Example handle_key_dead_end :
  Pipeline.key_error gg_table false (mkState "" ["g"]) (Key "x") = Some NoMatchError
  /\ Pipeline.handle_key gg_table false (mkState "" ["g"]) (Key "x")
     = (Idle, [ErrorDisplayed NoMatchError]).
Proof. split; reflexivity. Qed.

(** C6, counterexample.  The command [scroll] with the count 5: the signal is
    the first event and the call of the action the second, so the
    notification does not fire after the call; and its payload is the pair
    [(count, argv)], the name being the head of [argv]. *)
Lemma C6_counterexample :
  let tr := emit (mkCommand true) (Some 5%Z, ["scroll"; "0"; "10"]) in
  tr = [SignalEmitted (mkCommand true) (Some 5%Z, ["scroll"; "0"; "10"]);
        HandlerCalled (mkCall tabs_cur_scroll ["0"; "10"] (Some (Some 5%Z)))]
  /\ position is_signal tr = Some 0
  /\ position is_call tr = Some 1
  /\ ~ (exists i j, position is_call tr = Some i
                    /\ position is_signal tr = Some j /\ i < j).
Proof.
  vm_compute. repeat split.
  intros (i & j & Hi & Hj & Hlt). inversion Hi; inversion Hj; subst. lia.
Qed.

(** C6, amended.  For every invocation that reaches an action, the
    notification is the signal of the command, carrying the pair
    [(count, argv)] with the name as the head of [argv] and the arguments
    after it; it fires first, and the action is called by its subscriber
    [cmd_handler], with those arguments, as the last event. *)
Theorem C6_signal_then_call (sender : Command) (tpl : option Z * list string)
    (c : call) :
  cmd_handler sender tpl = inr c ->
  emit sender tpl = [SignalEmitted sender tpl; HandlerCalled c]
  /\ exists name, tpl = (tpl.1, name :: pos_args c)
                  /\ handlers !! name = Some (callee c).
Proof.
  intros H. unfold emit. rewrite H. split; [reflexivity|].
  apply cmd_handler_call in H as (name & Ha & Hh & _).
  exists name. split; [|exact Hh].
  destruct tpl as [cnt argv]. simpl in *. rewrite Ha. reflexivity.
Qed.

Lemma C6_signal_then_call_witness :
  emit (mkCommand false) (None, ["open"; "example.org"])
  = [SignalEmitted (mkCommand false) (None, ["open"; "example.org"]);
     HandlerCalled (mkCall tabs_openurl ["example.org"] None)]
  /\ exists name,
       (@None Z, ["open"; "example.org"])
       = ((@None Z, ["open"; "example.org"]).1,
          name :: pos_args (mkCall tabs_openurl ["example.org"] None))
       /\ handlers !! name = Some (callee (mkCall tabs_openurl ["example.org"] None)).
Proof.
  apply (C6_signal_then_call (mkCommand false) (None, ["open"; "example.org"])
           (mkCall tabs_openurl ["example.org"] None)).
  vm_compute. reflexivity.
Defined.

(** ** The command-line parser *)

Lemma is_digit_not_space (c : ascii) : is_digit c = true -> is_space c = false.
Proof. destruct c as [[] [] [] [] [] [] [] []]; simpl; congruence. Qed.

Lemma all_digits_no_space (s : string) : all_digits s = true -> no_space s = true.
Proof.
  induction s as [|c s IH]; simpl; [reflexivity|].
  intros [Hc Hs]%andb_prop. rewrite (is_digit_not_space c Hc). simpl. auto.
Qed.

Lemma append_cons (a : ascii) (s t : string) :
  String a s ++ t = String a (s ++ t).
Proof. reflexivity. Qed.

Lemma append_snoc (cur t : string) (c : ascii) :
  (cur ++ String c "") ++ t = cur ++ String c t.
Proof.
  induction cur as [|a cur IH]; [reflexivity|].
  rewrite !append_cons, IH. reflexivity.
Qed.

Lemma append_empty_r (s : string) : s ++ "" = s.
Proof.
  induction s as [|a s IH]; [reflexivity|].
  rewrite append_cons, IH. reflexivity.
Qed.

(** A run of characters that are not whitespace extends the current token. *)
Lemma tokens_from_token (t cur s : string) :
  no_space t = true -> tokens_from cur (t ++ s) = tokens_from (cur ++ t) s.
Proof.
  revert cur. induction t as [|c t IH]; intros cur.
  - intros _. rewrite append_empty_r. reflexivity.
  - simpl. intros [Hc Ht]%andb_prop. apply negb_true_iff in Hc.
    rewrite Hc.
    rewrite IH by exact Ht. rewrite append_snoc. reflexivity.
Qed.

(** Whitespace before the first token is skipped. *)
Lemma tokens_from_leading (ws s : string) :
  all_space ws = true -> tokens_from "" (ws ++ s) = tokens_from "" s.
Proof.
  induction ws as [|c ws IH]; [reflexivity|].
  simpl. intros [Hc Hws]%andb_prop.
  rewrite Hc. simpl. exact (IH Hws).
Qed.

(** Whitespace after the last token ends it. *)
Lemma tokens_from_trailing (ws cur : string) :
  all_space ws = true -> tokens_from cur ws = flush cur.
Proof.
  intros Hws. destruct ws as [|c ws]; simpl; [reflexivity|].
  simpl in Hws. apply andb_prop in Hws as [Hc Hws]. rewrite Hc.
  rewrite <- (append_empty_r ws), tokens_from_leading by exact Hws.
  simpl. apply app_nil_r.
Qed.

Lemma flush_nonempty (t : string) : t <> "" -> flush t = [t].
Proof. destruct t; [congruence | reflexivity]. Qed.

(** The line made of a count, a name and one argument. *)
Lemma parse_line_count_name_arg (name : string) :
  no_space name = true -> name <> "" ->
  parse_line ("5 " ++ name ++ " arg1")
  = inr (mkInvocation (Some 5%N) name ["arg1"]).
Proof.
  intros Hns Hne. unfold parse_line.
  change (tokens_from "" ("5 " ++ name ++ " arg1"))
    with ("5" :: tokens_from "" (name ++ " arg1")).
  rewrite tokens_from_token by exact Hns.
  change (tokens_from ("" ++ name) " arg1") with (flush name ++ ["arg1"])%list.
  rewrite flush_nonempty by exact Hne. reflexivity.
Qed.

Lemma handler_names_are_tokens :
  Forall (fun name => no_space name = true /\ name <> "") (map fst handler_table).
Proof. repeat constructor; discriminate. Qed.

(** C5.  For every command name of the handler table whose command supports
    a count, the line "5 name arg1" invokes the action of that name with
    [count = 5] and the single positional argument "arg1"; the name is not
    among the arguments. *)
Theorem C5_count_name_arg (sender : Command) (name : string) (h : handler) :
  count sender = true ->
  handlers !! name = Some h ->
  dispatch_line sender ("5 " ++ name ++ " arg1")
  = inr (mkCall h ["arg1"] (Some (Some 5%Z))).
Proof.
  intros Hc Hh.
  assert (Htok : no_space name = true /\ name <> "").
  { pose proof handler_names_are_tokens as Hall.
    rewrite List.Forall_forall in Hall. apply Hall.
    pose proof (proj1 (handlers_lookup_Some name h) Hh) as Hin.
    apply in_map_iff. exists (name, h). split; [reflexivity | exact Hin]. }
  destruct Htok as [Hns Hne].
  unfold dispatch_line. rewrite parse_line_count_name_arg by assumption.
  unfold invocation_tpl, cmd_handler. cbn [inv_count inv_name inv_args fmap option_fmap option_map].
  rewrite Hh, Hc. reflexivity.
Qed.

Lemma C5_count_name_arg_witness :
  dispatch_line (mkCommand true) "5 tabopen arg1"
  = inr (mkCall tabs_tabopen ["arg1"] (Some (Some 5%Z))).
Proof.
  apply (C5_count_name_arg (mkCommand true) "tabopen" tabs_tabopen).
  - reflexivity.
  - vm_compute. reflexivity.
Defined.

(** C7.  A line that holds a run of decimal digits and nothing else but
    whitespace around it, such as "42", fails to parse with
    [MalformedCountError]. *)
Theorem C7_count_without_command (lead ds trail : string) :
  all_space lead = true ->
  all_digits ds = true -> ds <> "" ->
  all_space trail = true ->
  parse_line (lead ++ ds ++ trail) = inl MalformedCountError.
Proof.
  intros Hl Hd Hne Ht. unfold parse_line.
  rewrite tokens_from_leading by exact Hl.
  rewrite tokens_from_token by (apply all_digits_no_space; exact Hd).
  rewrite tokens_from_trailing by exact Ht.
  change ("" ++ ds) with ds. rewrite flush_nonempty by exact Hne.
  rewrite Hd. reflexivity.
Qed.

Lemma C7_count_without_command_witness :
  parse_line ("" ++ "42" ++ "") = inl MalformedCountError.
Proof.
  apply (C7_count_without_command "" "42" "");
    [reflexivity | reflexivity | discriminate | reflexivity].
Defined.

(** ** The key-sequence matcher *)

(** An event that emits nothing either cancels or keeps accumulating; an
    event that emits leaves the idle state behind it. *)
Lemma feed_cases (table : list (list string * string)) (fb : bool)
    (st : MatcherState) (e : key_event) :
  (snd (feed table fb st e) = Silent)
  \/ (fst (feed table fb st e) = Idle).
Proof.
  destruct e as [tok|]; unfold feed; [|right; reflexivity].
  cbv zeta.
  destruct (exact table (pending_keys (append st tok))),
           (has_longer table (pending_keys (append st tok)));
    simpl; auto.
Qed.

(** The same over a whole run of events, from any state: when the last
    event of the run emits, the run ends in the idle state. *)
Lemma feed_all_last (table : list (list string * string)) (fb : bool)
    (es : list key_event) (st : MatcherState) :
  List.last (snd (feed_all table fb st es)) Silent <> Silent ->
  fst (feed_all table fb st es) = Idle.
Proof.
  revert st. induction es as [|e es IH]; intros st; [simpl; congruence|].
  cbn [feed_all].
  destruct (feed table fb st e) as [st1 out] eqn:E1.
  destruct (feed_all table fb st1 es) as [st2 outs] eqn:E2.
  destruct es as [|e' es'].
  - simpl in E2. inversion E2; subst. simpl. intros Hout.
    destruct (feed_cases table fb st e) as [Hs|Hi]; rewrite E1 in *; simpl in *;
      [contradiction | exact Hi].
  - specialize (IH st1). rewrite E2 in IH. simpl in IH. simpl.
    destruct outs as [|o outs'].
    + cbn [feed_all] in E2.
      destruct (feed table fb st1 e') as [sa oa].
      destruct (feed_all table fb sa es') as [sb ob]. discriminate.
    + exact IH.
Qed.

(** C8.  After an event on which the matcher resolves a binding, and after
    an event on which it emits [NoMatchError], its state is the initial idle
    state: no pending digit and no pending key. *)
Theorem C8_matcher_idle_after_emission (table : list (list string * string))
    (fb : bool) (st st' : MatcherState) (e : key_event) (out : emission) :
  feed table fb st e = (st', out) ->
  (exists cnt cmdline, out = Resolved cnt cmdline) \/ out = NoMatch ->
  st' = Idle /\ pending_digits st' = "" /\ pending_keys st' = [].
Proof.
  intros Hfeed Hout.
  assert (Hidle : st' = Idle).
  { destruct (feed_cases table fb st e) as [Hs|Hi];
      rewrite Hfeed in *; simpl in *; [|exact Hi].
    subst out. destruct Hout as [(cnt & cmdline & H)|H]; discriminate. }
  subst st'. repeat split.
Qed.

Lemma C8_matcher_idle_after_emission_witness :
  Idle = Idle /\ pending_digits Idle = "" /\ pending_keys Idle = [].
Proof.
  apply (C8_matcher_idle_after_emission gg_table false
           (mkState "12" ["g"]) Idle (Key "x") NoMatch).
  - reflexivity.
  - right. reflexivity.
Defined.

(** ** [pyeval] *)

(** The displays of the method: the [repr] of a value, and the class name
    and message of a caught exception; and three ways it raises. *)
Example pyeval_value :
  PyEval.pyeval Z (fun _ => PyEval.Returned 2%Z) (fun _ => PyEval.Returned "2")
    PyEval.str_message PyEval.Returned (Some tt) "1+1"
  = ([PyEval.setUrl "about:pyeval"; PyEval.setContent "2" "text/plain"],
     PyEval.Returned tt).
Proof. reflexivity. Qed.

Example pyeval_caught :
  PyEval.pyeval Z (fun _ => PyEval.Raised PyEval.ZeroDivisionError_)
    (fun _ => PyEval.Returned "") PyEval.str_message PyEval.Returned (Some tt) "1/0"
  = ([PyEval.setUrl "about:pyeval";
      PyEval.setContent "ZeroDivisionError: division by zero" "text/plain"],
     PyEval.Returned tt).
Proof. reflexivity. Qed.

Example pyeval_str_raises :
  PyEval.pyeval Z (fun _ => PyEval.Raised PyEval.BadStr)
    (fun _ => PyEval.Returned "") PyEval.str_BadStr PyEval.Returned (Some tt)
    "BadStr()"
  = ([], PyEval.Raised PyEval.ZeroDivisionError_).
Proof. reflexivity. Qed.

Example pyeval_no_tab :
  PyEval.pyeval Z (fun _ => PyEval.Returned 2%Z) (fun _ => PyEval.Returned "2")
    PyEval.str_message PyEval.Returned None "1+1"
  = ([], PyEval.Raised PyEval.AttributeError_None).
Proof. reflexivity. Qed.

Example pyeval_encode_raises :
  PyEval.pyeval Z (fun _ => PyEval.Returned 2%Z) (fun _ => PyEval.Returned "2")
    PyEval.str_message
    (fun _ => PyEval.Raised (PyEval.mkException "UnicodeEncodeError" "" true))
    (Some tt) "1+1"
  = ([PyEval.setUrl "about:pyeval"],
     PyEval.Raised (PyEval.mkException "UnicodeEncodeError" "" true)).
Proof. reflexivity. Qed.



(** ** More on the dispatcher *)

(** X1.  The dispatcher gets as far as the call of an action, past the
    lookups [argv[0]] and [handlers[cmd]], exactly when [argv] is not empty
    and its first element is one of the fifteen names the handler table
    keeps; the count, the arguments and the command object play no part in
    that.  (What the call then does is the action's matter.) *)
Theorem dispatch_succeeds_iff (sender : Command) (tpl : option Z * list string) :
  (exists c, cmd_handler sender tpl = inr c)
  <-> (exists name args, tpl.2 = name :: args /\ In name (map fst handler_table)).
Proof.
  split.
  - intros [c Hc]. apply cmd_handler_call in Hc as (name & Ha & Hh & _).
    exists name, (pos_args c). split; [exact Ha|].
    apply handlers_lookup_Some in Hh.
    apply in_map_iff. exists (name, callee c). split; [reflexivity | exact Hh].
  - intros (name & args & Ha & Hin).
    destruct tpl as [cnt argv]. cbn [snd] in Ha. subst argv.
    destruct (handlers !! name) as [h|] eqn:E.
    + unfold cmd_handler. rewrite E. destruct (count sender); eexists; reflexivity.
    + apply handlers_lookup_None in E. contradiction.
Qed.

----

(What you are asked to do): How many of the lines in the records include the word "pair"? Only the number should be given.

(Answer to this exercise): 2